Showing off with shell “nr” (NumerousApp) command

I wrote some scripts demonstrating what you can do with all the bits and pieces I have now for manipulating NumerousApp metrics from python and shell.

In particular, I was interested in finding the maximum value of one of my metrics:3626358291300704487 (this is the actual NumerousApp metric ID)

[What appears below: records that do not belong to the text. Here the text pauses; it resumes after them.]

(** Claim C6. After any sequence of registrations, the registry holds one
    context per distinct context name, in the order the names were first
    seen; each context holds exactly the tests registered under its name,
    in registration order; and [Run()] runs the contexts in that order. *)
Theorem registration_order regs s :
  let cl := register_all empty_contexts regs in
  map context_name (items cl) = first_seen (map r_context regs) /\
  NoDup (map context_name (items cl)) /\
  (forall c, In c (items cl) -> tests c = units_of regs (context_name c)) /\
  match Run cl s with
  | (_, s', tr) =>
      exists bs trs, contexts_run (items cl) s bs s' trs /\ tr = List.concat trs
  end.
Proof.
  intros cl.
  destruct (register_all_inv regs empty_contexts [] reg_inv_empty) as [H1 H2].
  split; [exact H1|]. split.
  { unfold cl. rewrite H1. apply first_seen_from_NoDup. constructor. }
  split.
  { intros c Hin. destruct (In_nth_error _ _ Hin) as [j Hj]. exact (H2 j c Hj). }
  unfold Run. pose proof (run_contexts_decomp (items cl) true s) as H.
  destruct (run_contexts (items cl) true s) as [[st s'] tr].
  destruct H as [bs [trs [Hr [Ht _]]]]. eauto.
Qed.

End Registration_order.

Section Alignment.

Context {State : Type}.
Implicit Types (cl : @ContextList State) (c : @ContextItem State)
  (regs : list (@Registration State)).


Lemma In_update_nth {A : Type} i (f : A -> A) l x :
  In x (update_nth i f l) -> In x l \/ exists y, In y l /\ x = f y.
Proof.
  revert i; induction l as [|y l IH]; intros [|i]; simpl; auto.
  - intros [<-|H]; eauto.
  - intros [<-|H]; auto.
    destruct (IH i H) as [H'|[z [Hz ->]]]; eauto.
Qed.

Lemma new_align_bounds align nm :
  0 <= align < 2 ^ 32 -> Z.of_nat (String.length nm) <= 2 ^ 32 - 4 ->
  0 <= new_align align nm < 2 ^ 32 /\
  Z.of_nat (String.length nm) + 3 <= new_align align nm /\
  align <= new_align align nm.
Proof.
  intros Ha Hn. unfold new_align, u32_wrap.
  rewrite (Z.mod_small (Z.of_nat (String.length nm))) by lia.
  rewrite Z.mod_small by lia.
  destruct (Z.ltb_spec (Z.of_nat (String.length nm) + 3) align); lia.
Qed.

Lemma AddTest_align cl fn nm ctx mp :
  (forall c, In c (items cl) -> align_ok c) ->
  Z.of_nat (String.length nm) <= 2 ^ 32 - 4 ->
  forall c, In c (items (AddTest cl fn nm ctx mp)) -> align_ok c.
Proof.
  intros H Hn.
  assert (Hf : forall c, align_ok c ->
    align_ok {| context_name := context_name c; init := init c;
                cleanup := cleanup c;
                tests := tests c ++ [mkTestItem fn nm mp];
                align_chars := new_align (align_chars c) nm |}).
  { intros c [Hb Ht]. destruct (new_align_bounds (align_chars c) nm Hb Hn) as [H1 [H2 H3]].
    split; [exact H1|]. simpl. intros t Hin. apply in_app_or in Hin.
    destruct Hin as [Hin|[<-|[]]]; [specialize (Ht t Hin); lia|exact H2]. }
  unfold AddTest, FindOrAddContext.
  pose proof (FindContext_items cl ctx) as Hit.
  destruct (FindContext cl ctx) as [cl1 [i|]]; simpl in Hit |- *; rewrite Hit;
    intros c Hin; apply In_update_nth in Hin;
    destruct Hin as [Hin|[c0 [Hin ->]]].
  - exact (H c Hin).
  - exact (Hf c0 (H c0 Hin)).
  - apply in_app_or in Hin. destruct Hin as [Hin|[<-|[]]]; [exact (H c Hin)|].
    split; [simpl; lia|]. intros t [].
  - apply Hf. apply in_app_or in Hin. destruct Hin as [Hin|[<-|[]]]; [exact (H c0 Hin)|].
    split; [simpl; lia|]. intros t [].
Qed.

Lemma register_all_align regs : forall cl,
  (forall c, In c (items cl) -> align_ok c) ->
  Forall (fun r => Z.of_nat (String.length (r_name r)) <= 2 ^ 32 - 4) regs ->
  forall c, In c (items (register_all cl regs)) -> align_ok c.
Proof.
  induction regs as [|r regs IH]; intros cl H Hr; simpl; [exact H|].
  inversion Hr as [|r' regs' Hr1 Hr2]; subst.
  apply IH; [|exact Hr2]. apply AddTest_align; assumption.
Qed.

(** Claim C9, as the code has it. [AddTest] computes
    [uint32_t(name.size()) + 3] in 32-bit arithmetic; for every test name
    shorter than [2^32 - 3] characters, [align_chars] is at least the
    name's length plus 3 for every test of the context, so the dot count
    [align_chars - class_name.size()] of [PrintTestName] does not wrap
    around. *)
Theorem align_chars_covers_names regs :
  Forall (fun r => Z.of_nat (String.length (r_name r)) <= 2 ^ 32 - 4) regs ->
  forall c t, In c (items (register_all empty_contexts regs)) -> In t (tests c) ->
  Z.of_nat (String.length (name t)) + 3 <= align_chars c /\
  u64_wrap (align_chars c - Z.of_nat (String.length (name t))) =
    align_chars c - Z.of_nat (String.length (name t)).
Proof.
  intros Hr c t Hc Ht.
  assert (Hok : align_ok c).
  { apply (register_all_align regs empty_contexts); [intros c' []|exact Hr|exact Hc]. }
  destruct Hok as [Hb Hall]. specialize (Hall t Ht).
  split; [exact Hall|]. unfold u64_wrap. apply Z.mod_small. lia.
Qed.

End Alignment.

Lemma length_repeat_char n a : String.length (repeat_char n a) = n.
Proof. induction n as [|n IH]; simpl; congruence. Qed.

Lemma register_one {State : Type} (fn : @fnptr State) nm ctx mp :
  items (register_all empty_contexts [mkRegistration fn nm ctx mp]) =
  [{| context_name := ctx; init := None; cleanup := None;
      tests := [mkTestItem fn nm mp]; align_chars := new_align 0 nm |}].
Proof. reflexivity. Qed.

Lemma align_chars_wrap nm :
  Z.of_nat (String.length nm) = 2 ^ 32 - 3 ->
  ~ (forall regs : list (@Registration unit),
       forall c t, In c (items (register_all empty_contexts regs)) ->
       In t (tests c) ->
       Z.of_nat (String.length (name t)) + 3 <= align_chars c).
Proof.
  intros Hlen H.
  specialize (H [mkRegistration (fun s => (true, s, [])) nm "test.cpp"%string false]).
  rewrite register_one in H.
  specialize (H _ _ (or_introl eq_refl) (or_introl eq_refl)).
  cbn [name tests align_chars] in H.
  unfold new_align, u32_wrap in H. rewrite Hlen in H.
  assert (E : ((2 ^ 32 - 3) mod 2 ^ 32 + 3) mod 2 ^ 32 = 0) by reflexivity.
  rewrite E in H. simpl in H. lia.
Qed.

I have already installed the python numerous client library and the corresponding shell command “nr” that goes with it (see the github page for details). I also already have my NUMEROUSAPIKEY environment variable set and exported. With all that in place I can read the current value of the metric from a shell prompt like this:

% nr 3626358291300704487

I can read the event stream with the “-E” option:

% nr -E 3626358291300704487

Each line of that output is a (somewhat) human-readable display of a value update event on the metric and looks something like this:

4 @ 2015-05-27T20:12:09.375Z by 9310717522265
3 @ 2015-05-27T19:12:09.348Z by 9310717522265 
2 @ 2015-05-27T18:12:09.207Z by 9310717522265 
1 @ 2015-05-27T17:12:09.373Z by 9310717522265 
0 @ 2015-05-27T15:42:11.373Z by 9310717522265 
518 @ 2015-05-27T14:42:09.254Z by 9310717522265 
517 @ 2015-05-27T13:42:09.116Z by 9310717522265 
516 @ 2015-05-27T12:42:09.317Z by 9310717522265 ...

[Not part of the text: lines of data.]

(** The calls that only [enable] may make, and the one that only
    [disable] may make. *)
Definition is_subscribing (e : Event) : bool :=
  match e with
  | EvRequestPermission | EvSubscribe _ _ => true
  | _ => false
  end.

Definition is_unsubscribe (e : Event) : bool :=
  match e with EvUnsubscribe _ => true | _ => false end.

(* ================================================================== *)
(** * Facts about strings and about [atob] *)
(* ================================================================== *)

Lemma replace_all_app c d s t :
  JsString.replace_all c d (s ++ t)%string
  = (JsString.replace_all c d s ++ JsString.replace_all c d t)%string.
Proof.
  induction s as [|x s IH]; simpl; [reflexivity|]. now rewrite IH.
Qed.

Lemma replace_all_repeat c d x n :
  Ascii.eqb x c = false ->
  JsString.replace_all c d (JsString.repeat x n) = JsString.repeat x n.
Proof.
  intros E. induction n as [|n IH]; simpl; [reflexivity|].
  now rewrite E, IH.
Qed.

Lemma to_standard_alphabet_padding s n :
  to_standard_alphabet (s ++ JsString.repeat "=" n)%string
  = (to_standard_alphabet s ++ JsString.repeat "=" n)%string.
Proof.
  unfold to_standard_alphabet.
  rewrite !replace_all_app, !replace_all_repeat by reflexivity.
  reflexivity.
Qed.

Lemma list_ascii_app s t :
  list_ascii_of_string (s ++ t)%string
  = list_ascii_of_string s ++ list_ascii_of_string t.
Proof.
  induction s as [|x s IH]; simpl; [reflexivity|]. now rewrite IH.
Qed.

Lemma length_append s t :
  String.length (s ++ t)%string = String.length s + String.length t.
Proof.
  induction s as [|x s IH]; simpl; [reflexivity|]. now rewrite IH.
Qed.

Lemma length_repeat c n : String.length (JsString.repeat c n) = n.
Proof.
  induction n as [|n IH]; simpl; [reflexivity|]. now rewrite IH.
Qed.

Lemma url_variant_length std u :
  url_variant std u -> String.length u = String.length std.
Proof.
  induction 1; simpl; congruence.
Qed.

Lemma url_variant_standard std u :
  url_variant std u -> is_standard std = true -> to_standard_alphabet u = std.
Proof.
  unfold to_standard_alphabet.
  induction 1 as [|c s u _ IH|s u _ IH|s u _ IH]; simpl; intros Hs.
  - reflexivity.
  - apply andb_prop in Hs as [Hc Hs]. apply andb_prop in Hc as [Hm Hu].
    apply negb_true_iff in Hm, Hu.
    rewrite Hm, Hu, (IH Hs). reflexivity.
  - now rewrite (IH Hs).
  - now rewrite (IH Hs).
Qed.

Lemma is_standard_app s t :
  is_standard (s ++ t)%string = is_standard s && is_standard t.
Proof.
  induction s as [|x s IH]; simpl; [reflexivity|].
  rewrite IH. now rewrite !andb_assoc.
Qed.

(** The number of [=] the code appends is what is missing to a multiple
    of four. *)
Lemma missing_padding len j :
  j <= 3 -> (len + j) mod 4 = 0 -> (4 - len mod 4) mod 4 = j.
Proof.
  intros Hj Hm.
  rewrite <- Nat.Div0.add_mod_idemp_l in Hm.
  pose proof (Nat.mod_upper_bound len 4 ltac:(discriminate)) as Hb.
  destruct (len mod 4) as [|[|[|[|r]]]]; [| | | |lia];
    destruct j as [|[|[|[|j]]]]; try lia; try reflexivity;
    simpl in Hm; discriminate.
Qed.

Lemma sextets_In c l :
  In c l -> Base64.sextet c = None -> Base64.sextets l = None.
Proof.
  induction l as [|x l IH]; simpl; [tauto|].
  intros [->|Hin] Hc.
  - now rewrite Hc.
  - rewrite (IH Hin Hc). now destruct (Base64.sextet x).
Qed.

(** Removing the padding removes at most two trailing [=]. *)
Lemma strip_padding_spec l :
  exists p, l = Base64.strip_padding l ++ p
            /\ (p = [] \/ p = ["="%char] \/ p = ["="%char; "="%char]).
Proof.
  unfold Base64.strip_padding.
  destruct (rev l) as [|a r] eqn:E.
  { exists []. rewrite app_nil_r. auto. }
  assert (L : l = rev r ++ [a]).
  { rewrite <- (rev_involutive l), E. reflexivity. }
  destruct (Ascii.eqb_spec a "="%char) as [->|Ha].
  - destruct r as [|b r'].
    + exists ["="%char]. auto.
    + destruct (Ascii.eqb_spec b "="%char) as [->|Hb].
      * exists ["="%char; "="%char]. split; [|auto].
        rewrite L. simpl. now rewrite <- app_assoc.
      * exists ["="%char]. auto.
  - exists []. rewrite app_nil_r. auto.
Qed.

Lemma strip_padding_In c l :
  In c l -> c <> "="%char -> In c (Base64.strip_padding l).
Proof.
  intros Hin Hc.
  destruct (strip_padding_spec l) as (p & E & Hp).
  rewrite E in Hin. apply in_app_or in Hin as [Hin|Hin]; [exact Hin|].
  destruct Hp as [->|[->| ->]]; simpl in Hin; intuition congruence.
Qed.

Lemma strip_padding_three l :
  Base64.strip_padding (l ++ ["="%char; "="%char; "="%char]) = l ++ ["="%char].
Proof.
  unfold Base64.strip_padding. rewrite rev_app_distr. simpl.
  now rewrite rev_involutive.
Qed.

Lemma forgiving_decode_bad_char s c :
  In c (list_ascii_of_string s) ->
  Base64.sextet c = None ->
  Base64.is_ascii_whitespace c = false ->
  c <> "="%char ->
  Base64.forgiving_decode s = None.
Proof.
  intros Hin Hs Hw Hc. unfold Base64.forgiving_decode.
  set (d := filter _ _).
  assert (Hd : In c d).
  { apply filter_In. split; [exact Hin|]. now rewrite Hw. }
  assert (Hno : forall l, In c l -> Base64.sextets l = None)
    by (intros l Hl; exact (sextets_In c l Hl Hs)).
  destruct (Nat.eqb (List.length d mod 4) 0).
  - rewrite (Hno _ (strip_padding_In c d Hd Hc)). now destruct (Nat.eqb _ 1).
  - rewrite (Hno _ Hd). now destruct (Nat.eqb _ 1).
Qed.

Lemma forgiving_decode_three_padding s :
  Base64.forgiving_decode (s ++ "===")%string = None.
Proof.
  unfold Base64.forgiving_decode.
  rewrite list_ascii_app, filter_app. simpl (filter _ (list_ascii_of_string "===")).
  set (y := filter _ (list_ascii_of_string s)).
  assert (Hno : forall l, In "="%char l -> Base64.sextets l = None)
    by (intros l Hl; exact (sextets_In _ l Hl eq_refl)).
  destruct (Nat.eqb (List.length _ mod 4) 0).
  - rewrite strip_padding_three, Hno by (apply in_or_app; right; now left).
    now destruct (Nat.eqb _ 1).
  - rewrite Hno by (apply in_or_app; right; now left).
    now destruct (Nat.eqb _ 1).
Qed.

Lemma to_standard_alphabet_In c s :
  In c (list_ascii_of_string s) ->
  Ascii.eqb c "-" = false -> Ascii.eqb c "_" = false ->
  In c (list_ascii_of_string (to_standard_alphabet s)).
Proof.
  unfold to_standard_alphabet. intros Hin Hm Hu.
  induction s as [|x s IH]; simpl in *; [exact Hin|].
  destruct Hin as [->|Hin].
  - left. now rewrite Hm, Hu.
  - right. exact (IH Hin).
Qed.

(* ================================================================== *)
(** * The decoder on concrete strings *)
(* ================================================================== *)

Example atob_Man : Base64.atob "TWFu" = Return "Man".
Proof. reflexivity. Qed.

Example atob_one_padding : Base64.atob "TWE=" = Return "Ma".
Proof. reflexivity. Qed.

Example atob_two_padding : Base64.atob "TQ==" = Return "M".
Proof. reflexivity. Qed.

Example atob_no_padding : Base64.atob "TQ" = Return "M".
Proof. reflexivity. Qed.

Example atob_partial_padding :
  Base64.atob "TQ=" = Throw (DOMException "InvalidCharacterError").
Proof. reflexivity. Qed.

Example atob_remainder_one :
  Base64.atob "TWFuT" = Throw (DOMException "InvalidCharacterError").
Proof. reflexivity. Qed.

Example atob_url_alphabet :
  Base64.atob "-_8=" = Throw (DOMException "InvalidCharacterError").
Proof. reflexivity. Qed.

Example decode_ABC : urlBase64ToUint8Array "QUJD" = Return [65; 66; 67]%N.
Proof. reflexivity. Qed.

Example decode_unpadded : urlBase64ToUint8Array "QUI" = Return [65; 66]%N.
Proof. reflexivity. Qed.

Example decode_url_safe : urlBase64ToUint8Array "-_8" = Return [251; 255]%N.
Proof. reflexivity. Qed.

Example decode_padded : urlBase64ToUint8Array "-_8=" = Return [251; 255]%N.
Proof. reflexivity. Qed.

Example decode_empty : urlBase64ToUint8Array "" = Return [].
Proof. reflexivity. Qed.

(* ================================================================== *)
(** * Properties of [urlBase64ToUint8Array] *)
(* ================================================================== *)

(** C9.  An input whose length is congruent to 1 modulo 4 gets three [=]
    appended, which no base64 string can end with: [atob] throws, and so
    does [urlBase64ToUint8Array], instead of returning bytes. *)
Theorem urlBase64ToUint8Array_length_1_mod_4 (base64String : string) :
  String.length base64String mod 4 = 1 ->
  padding_of base64String = "==="
  /\ urlBase64ToUint8Array base64String
     = Throw (DOMException "InvalidCharacterError").
Proof.
  intros Hlen.
  assert (Hp : padding_of base64String = "===")
    by (unfold padding_of; now rewrite Hlen).
  split; [exact Hp|].
  unfold urlBase64ToUint8Array. rewrite Hp.
  change "===" with (JsString.repeat "=" 3).
  rewrite to_standard_alphabet_padding.
  unfold Base64.atob. simpl JsString.repeat.
  now rewrite forgiving_decode_three_padding.
Qed.

Lemma urlBase64ToUint8Array_length_1_mod_4_witness :
  String.length "QUJDR" mod 4 = 1
  /\ urlBase64ToUint8Array "QUJDR" = Throw (DOMException "InvalidCharacterError").
Proof.
  split; [reflexivity|].
  apply (urlBase64ToUint8Array_length_1_mod_4 "QUJDR"). reflexivity.
Defined.

(** C6.  Decoding is a function of the input alone.  Take a standard
    base64 string [std] whose length is a multiple of four, remove [j]
    (0 to 3) of its trailing [=] and write any of its [+] as [-] and of
    its [/] as [_]: decoding the result gives what decoding [std] gives.
    And decoding fails whenever [atob] rejects the padded string, which
    it does as soon as the input holds a character that is neither of
    the two alphabets, nor [=], nor ASCII whitespace. *)
Theorem urlBase64ToUint8Array_base64url :
  (forall (std core u : string) (j : nat),
      j <= 3 ->
      std = (core ++ JsString.repeat "=" j)%string ->
      String.length std mod 4 = 0 ->
      is_standard std = true ->
      url_variant core u ->
      urlBase64ToUint8Array u = decode_standard std)
  /\ (forall (u : string) (c : ascii),
         In c (list_ascii_of_string u) ->
         acceptable c = false ->
         urlBase64ToUint8Array u = Throw (DOMException "InvalidCharacterError"))
  /\ (forall (u : string) (e : JsError),
         Base64.atob (to_standard_alphabet (u ++ padding_of u)%string) = Throw e ->
         urlBase64ToUint8Array u = Throw e).
Proof.
  split; [|split].
  - intros std core u j Hj -> Hlen Hstd Hv.
    rewrite length_append, length_repeat in Hlen.
    rewrite is_standard_app in Hstd. apply andb_prop in Hstd as [Hcore _].
    unfold urlBase64ToUint8Array, decode_standard, padding_of.
    rewrite (url_variant_length _ _ Hv), (missing_padding _ _ Hj Hlen).
    rewrite to_standard_alphabet_padding, (url_variant_standard _ _ Hv Hcore).
    reflexivity.
  - intros u c Hin Hacc.
    unfold acceptable in Hacc.
    repeat (apply orb_false_elim in Hacc as [Hacc ?]).
    assert (Hs : Base64.sextet c = None)
      by (destruct (Base64.sextet c); [discriminate|reflexivity]).
    unfold urlBase64ToUint8Array, Base64.atob.
    rewrite (forgiving_decode_bad_char _ c); auto.
    + apply to_standard_alphabet_In; auto.
      rewrite list_ascii_app. apply in_or_app. now left.
    + intros ->. discriminate.
  - intros u e He. unfold urlBase64ToUint8Array. now rewrite He.
Qed.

Rather than parse that output I can ask the “nr” command to only print the value field for each of the events:

% nr -E '3626358291300704487[value]'

From there it’s a simple task to write an awk script that will display the maximum found on stdin:

awk 'BEGIN {max=-999999999} {if ($1>max) {max=$1}} END {print max}'

NOTE: In my script the awk command is all on one line. It’s likely showing up in your browser broken into multiple lines; you need to be careful about those line breaks if you are cutting and pasting this example from your browser display.

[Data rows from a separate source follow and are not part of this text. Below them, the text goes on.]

(** A request that passes both presence checks and whose upload the disk
    accepts: the upload is stored, and the conversion type decides. *)
Lemma convert_file_try_stored u req w file :
  req_file req = Some file →
  truthy (req_type req) = true →
  write_error (files w)
    (path_join UPLOAD_FOLDER (secure_filename (file_filename file)))
    (file_stream file) = None →
  let filename := secure_filename (file_filename file) in
  let filepath := path_join UPLOAD_FOLDER filename in
  let w1 := stored w filepath (file_stream file) in
  convert_file_try u req w =
  if bool_decide (req_type req = Some "pdf-to-docx") then
    let converted_path :=
      path_join CONVERTED_FOLDER (unique_filename filename u +:+ ".docx") in
    (print ("Converting PDF to DOCX: " +:+ filepath +:+ " -> " +:+ converted_path);;
     Converter_convert filepath converted_path;;
     send_converted (req_type req) converted_path) w1
  else if bool_decide (req_type req = Some "docx-to-pdf") then
    let converted_path :=
      path_join CONVERTED_FOLDER (unique_filename filename u +:+ ".pdf") in
    (print ("Converting DOCX to PDF: " +:+ filepath +:+ " -> " +:+ converted_path);;
     paragraphs ← Document filepath;
     canvas_save (docx_to_pdf_canvas converted_path paragraphs);;
     send_converted (req_type req) converted_path) w1
  else (inr (JsonError "Invalid conversion type" 400), w1).
Proof.
  intros Hfile Htype Hsave. cbv zeta.
  unfold Server.convert_file_try. rewrite Hfile, Htype. cbn [negb].
  rewrite bind_run. unfold file_save.
  rewrite write_file_ok by done.
  rewrite bind_run, print_run. cbn [files stdout].
  destruct (bool_decide (req_type req = Some "pdf-to-docx")); [reflexivity|].
  destruct (bool_decide (req_type req = Some "docx-to-pdf")); reflexivity.
Qed.

(** When [file.save] is refused, the request ends in the [except] clause
    and the disk is as it was. *)
Lemma convert_file_refused u req w file e :
  req_file req = Some file →
  truthy (req_type req) = true →
  write_error (files w)
    (path_join UPLOAD_FOLDER (secure_filename (file_filename file)))
    (file_stream file) = Some e →
  convert_file u req w =
  (JsonError ("Conversion failed: " +:+ e) 500,
   mkWorld (files w) (stdout w ++ ["Error during conversion: " +:+ e])).
Proof.
  intros Hfile Htype Hsave.
  unfold Server.convert_file, Server.convert_file_try.
  rewrite Hfile, Htype. cbn [negb].
  rewrite bind_run. unfold file_save.
  by rewrite (write_file_refused _ _ _ _ e).
Qed.

(** When the sanitized name is empty the upload path is the upload
    directory itself, and [file.save] raises. *)
Lemma convert_file_not_stored u req w file :
  req_file req = Some file →
  truthy (req_type req) = true →
  secure_filename (file_filename file) = "" →
  ∃ e, convert_file u req w =
       (JsonError ("Conversion failed: " +:+ e) 500,
        mkWorld (files w) (stdout w ++ ["Error during conversion: " +:+ e])).
Proof.
  intros Hfile Htype Hname. eexists.
  apply (convert_file_refused u req w file); [done..|].
  apply write_error_dir. by apply upload_path_dir.
Qed.

(** An upload that is stored has a sanitized name that is not empty. *)
Lemma stored_name_nonempty disk filename data :
  write_error disk (path_join UPLOAD_FOLDER (secure_filename filename)) data = None →
  secure_filename filename ≠ "".
Proof.
  intros Hsave Hname. apply write_error_None in Hsave.
  by rewrite (upload_path_dir nfkd_ascii BASE_DIR filename Hname) in Hsave.
Qed.

Lemma converted_path_props filename u ext e c :
  chars ext = e ++ [c] → c ≠ "/"%char →
  let name := unique_filename (secure_filename filename) u +:+ ext in
  let converted_path := path_join CONVERTED_FOLDER name in
  converted_path = CONVERTED_FOLDER +:+ "/" +:+ name
  ∧ ends_with_sep (chars converted_path) = false
  ∧ converted_path ≠ "".
Proof.
  intros Hext Hc name converted_path. subst name converted_path.
  destruct (unique_filename_chars nfkd_ascii filename u) as (stem & Hchars & Hstem).
  assert (starts_with_sep
            (chars (unique_filename (secure_filename filename) u +:+ ext)) = false)
    as Hrel.
  { rewrite chars_app, Hchars. destruct Hstem as [|c0 stem [Hc0 _] _]; [done|].
    simpl. apply Ascii.eqb_neq. by intros ->. }
  destruct (path_join_last CONVERTED_FOLDER
              (unique_filename (secure_filename filename) u +:+ ext) c
              (chars (unique_filename (secure_filename filename) u) ++ e))
    as [l' Hl']; [done|by rewrite chars_app, Hext, app_assoc|].
  split_and!.
  - apply path_join_plain_dir; [apply CONVERTED_FOLDER_plain|done].
  - by eapply snoc_not_dir.
  - intros Hempty. rewrite Hempty in Hl'. by destruct l'.
Qed.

That script returns the wrong result if all the input values are negative and below the initial value in the BEGIN statement, so you could do it this way if you prefer:

awk 'BEGIN {max="NOTHING"} {if (max=="NOTHING") max = $1; if ($1>max) {max=$1}} END {print max}'

Again be wary of poorly-located line breaks in your browser display if you copy/paste this.

Given those pieces, finding the max value is a simple pipeline:

% nr -E '3626358291300704487[value]' |
awk 'BEGIN {max="NOTHING"} {if (max=="NOTHING") max = $1; if ($1>max) {max=$1}} END {print max}'

Pretty cool, or maybe somewhat demented.

Sometimes you might not have awk (some linux distributions don’t install it by default), so you could also compute the max with a python program. We know python is on the machine or none of this works, so here’s a version using a python program for the max:

MAXPGM="import sys
maxv = None
for x in sys.stdin:
        xval = int(x)
    except ValueError:
        xval = float(x)
    if maxv is None or xval > maxv:
       maxv = xval


nr -E '3626358291300704487[value]' | python -c "$MAXPGM"

Making this a script with more general options is left as an exercise for the reader.

Of course if we are going  to the trouble of writing a python program we might want to go ahead and write the entire script in python, which might arguably have been simpler. But, this example notwithstanding, it’s still fun to hack around and see how many powerful things you can do with the “nr” command and some shell.